[[ DATA FOR PROCESSING open ]]
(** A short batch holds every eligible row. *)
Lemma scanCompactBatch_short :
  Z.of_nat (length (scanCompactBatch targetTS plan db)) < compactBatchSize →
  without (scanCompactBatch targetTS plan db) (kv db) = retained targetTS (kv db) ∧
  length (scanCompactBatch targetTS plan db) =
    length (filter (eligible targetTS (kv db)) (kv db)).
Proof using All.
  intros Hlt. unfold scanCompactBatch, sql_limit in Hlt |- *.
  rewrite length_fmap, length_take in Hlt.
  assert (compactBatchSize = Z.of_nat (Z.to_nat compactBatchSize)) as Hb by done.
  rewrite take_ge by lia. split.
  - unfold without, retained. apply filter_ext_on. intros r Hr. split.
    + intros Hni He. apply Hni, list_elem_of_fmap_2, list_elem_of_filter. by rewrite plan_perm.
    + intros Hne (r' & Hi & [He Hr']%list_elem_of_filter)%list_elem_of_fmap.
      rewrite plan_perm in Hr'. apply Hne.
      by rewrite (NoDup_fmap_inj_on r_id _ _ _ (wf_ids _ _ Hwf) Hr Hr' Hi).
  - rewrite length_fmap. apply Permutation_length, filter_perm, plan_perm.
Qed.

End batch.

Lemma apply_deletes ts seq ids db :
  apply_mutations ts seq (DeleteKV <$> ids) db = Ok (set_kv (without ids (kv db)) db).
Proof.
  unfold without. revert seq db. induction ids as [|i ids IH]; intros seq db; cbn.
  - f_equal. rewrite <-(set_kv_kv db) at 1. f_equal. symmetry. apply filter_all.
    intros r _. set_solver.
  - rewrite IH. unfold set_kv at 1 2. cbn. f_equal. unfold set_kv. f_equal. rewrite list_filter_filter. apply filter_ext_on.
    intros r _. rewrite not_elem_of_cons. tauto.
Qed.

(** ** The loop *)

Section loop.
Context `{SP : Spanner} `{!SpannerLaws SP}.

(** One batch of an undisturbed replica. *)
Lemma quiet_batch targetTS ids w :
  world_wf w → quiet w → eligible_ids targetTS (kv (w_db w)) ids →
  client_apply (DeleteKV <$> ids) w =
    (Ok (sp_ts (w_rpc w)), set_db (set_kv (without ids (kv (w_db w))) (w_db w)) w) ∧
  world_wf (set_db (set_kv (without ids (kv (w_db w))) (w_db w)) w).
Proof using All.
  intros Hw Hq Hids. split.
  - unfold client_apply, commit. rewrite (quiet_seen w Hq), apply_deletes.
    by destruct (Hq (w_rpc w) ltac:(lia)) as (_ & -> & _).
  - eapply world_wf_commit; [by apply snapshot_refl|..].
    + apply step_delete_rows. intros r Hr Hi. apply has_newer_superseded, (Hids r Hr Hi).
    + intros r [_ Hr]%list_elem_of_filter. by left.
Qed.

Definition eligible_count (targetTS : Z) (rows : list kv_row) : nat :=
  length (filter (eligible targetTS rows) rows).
[[ DATA FOR PROCESSING closed ]]
[[ DATA FOR PROCESSING open ]]
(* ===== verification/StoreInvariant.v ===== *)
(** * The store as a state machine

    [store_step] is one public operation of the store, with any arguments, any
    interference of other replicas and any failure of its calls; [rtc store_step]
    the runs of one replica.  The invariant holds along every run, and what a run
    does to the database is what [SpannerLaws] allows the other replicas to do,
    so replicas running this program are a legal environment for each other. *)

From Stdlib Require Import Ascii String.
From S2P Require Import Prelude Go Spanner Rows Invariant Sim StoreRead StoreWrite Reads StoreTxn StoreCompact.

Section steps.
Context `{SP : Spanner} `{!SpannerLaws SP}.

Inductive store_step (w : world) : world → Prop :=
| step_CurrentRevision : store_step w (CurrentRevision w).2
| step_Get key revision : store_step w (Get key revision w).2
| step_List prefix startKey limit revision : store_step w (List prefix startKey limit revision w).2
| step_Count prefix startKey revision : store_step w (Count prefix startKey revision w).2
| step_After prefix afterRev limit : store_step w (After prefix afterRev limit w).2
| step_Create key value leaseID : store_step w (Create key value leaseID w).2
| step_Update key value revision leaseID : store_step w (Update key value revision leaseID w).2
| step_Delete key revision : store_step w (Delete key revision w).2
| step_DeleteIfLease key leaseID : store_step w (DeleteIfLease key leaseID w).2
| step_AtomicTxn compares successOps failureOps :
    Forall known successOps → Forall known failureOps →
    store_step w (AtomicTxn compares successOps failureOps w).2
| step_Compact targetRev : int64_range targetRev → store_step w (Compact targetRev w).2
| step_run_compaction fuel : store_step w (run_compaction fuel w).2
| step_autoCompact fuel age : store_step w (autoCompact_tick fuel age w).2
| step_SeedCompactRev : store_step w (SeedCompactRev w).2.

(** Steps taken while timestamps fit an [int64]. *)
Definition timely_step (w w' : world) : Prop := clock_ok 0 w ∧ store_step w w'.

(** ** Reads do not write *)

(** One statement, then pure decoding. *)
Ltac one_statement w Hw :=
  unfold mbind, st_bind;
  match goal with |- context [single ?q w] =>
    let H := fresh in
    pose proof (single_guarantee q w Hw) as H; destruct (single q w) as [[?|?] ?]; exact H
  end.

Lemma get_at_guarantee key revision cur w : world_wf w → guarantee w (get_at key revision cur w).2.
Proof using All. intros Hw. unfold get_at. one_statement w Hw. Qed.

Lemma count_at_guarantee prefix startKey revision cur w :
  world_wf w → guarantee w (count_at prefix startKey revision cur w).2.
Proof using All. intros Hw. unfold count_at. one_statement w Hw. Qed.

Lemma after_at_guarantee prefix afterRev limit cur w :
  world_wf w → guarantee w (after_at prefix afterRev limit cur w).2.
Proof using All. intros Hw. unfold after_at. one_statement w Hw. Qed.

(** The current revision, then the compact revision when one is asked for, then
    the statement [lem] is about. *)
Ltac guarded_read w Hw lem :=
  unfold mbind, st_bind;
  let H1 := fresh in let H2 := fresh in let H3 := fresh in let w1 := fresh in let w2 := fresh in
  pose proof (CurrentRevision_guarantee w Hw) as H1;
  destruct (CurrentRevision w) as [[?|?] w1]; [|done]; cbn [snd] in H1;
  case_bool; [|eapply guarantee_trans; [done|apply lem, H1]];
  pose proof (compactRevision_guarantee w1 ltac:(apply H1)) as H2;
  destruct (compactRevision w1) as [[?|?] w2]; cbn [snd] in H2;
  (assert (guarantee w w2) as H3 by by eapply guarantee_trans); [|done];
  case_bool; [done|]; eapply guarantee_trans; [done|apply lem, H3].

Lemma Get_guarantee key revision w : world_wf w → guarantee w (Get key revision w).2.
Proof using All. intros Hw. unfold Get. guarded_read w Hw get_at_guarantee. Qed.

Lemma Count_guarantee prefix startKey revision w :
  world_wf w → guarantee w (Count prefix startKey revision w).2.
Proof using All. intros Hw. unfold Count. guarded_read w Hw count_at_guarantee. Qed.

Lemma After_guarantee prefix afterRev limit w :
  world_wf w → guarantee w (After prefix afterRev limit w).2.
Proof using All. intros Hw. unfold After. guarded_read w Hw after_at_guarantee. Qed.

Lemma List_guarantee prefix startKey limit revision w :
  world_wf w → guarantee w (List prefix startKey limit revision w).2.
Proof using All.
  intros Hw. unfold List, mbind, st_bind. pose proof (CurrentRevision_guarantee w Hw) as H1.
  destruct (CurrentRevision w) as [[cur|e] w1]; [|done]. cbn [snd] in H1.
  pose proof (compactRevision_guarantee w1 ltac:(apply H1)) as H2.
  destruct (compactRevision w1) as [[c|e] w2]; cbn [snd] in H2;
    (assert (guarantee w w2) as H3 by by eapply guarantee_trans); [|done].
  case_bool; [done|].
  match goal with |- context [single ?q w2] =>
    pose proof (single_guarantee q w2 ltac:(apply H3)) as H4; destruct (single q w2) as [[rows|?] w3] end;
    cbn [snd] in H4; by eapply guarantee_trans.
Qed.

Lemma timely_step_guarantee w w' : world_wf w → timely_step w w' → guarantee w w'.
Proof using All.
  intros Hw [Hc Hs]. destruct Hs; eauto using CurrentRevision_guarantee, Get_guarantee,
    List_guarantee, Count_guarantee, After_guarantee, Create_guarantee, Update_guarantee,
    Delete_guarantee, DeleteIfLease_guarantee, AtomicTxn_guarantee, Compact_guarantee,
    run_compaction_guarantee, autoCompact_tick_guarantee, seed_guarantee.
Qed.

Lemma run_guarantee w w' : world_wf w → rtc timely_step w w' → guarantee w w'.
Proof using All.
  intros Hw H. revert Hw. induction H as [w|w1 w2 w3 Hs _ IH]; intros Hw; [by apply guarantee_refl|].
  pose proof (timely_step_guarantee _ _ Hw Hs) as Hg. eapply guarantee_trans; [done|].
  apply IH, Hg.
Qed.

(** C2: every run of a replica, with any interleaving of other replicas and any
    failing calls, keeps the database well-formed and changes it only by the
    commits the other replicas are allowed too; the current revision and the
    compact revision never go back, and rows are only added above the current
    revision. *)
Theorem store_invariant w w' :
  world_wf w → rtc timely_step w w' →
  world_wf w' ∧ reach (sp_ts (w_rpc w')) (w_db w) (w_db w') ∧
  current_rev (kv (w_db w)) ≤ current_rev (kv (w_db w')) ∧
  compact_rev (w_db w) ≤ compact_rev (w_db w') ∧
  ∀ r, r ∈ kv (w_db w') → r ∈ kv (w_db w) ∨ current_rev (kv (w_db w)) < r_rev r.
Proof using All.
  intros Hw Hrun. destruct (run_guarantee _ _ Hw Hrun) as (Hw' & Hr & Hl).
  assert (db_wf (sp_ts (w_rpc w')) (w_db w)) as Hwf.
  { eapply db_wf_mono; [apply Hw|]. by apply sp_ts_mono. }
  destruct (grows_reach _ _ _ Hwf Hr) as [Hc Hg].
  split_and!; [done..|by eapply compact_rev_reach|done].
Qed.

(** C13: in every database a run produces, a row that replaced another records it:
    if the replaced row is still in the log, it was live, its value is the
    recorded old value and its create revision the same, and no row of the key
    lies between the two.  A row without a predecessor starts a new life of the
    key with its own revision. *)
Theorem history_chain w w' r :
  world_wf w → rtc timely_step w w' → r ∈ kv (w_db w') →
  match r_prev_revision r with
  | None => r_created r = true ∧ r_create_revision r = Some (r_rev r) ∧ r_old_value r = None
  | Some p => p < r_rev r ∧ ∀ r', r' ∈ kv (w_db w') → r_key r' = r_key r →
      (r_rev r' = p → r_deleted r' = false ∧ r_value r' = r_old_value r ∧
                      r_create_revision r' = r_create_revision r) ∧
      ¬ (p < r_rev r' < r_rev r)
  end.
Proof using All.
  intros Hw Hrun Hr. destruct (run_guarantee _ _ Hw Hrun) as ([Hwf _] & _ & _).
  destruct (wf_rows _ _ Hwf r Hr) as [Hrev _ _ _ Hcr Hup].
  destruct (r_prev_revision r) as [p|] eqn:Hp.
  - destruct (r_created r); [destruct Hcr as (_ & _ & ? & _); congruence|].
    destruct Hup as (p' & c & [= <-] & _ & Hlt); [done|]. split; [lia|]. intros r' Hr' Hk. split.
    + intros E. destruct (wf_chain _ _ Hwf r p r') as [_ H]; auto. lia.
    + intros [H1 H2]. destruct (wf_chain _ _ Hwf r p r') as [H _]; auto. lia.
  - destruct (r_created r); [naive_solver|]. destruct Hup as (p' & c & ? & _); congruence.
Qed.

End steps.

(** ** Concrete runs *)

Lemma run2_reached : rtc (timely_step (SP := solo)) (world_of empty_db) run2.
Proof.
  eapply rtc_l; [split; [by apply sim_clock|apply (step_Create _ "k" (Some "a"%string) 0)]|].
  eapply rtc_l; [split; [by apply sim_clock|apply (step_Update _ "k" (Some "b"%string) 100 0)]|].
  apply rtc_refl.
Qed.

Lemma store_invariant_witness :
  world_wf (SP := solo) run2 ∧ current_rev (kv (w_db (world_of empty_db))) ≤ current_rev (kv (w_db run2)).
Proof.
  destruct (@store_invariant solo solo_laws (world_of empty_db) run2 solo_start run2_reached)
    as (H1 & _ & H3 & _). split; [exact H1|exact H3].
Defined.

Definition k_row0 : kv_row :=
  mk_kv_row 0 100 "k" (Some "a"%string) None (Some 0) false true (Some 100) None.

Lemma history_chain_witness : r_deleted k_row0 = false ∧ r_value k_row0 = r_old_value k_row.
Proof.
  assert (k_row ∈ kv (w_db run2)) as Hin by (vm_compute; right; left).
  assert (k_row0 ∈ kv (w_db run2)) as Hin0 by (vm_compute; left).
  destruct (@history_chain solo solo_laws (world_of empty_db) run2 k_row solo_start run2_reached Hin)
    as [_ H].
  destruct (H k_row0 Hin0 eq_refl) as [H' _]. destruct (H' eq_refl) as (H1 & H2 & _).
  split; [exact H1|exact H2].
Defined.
[[ DATA FOR PROCESSING closed ]]
• YOUR ASSIGNMENT
Once you have identified the lines above that contain "match", copy each of them.

• PROBLEM SOLUTION
  match goal with |- context [single ?q w] =>
  match goal with |- context [single ?q w2] =>
  match r_prev_revision r with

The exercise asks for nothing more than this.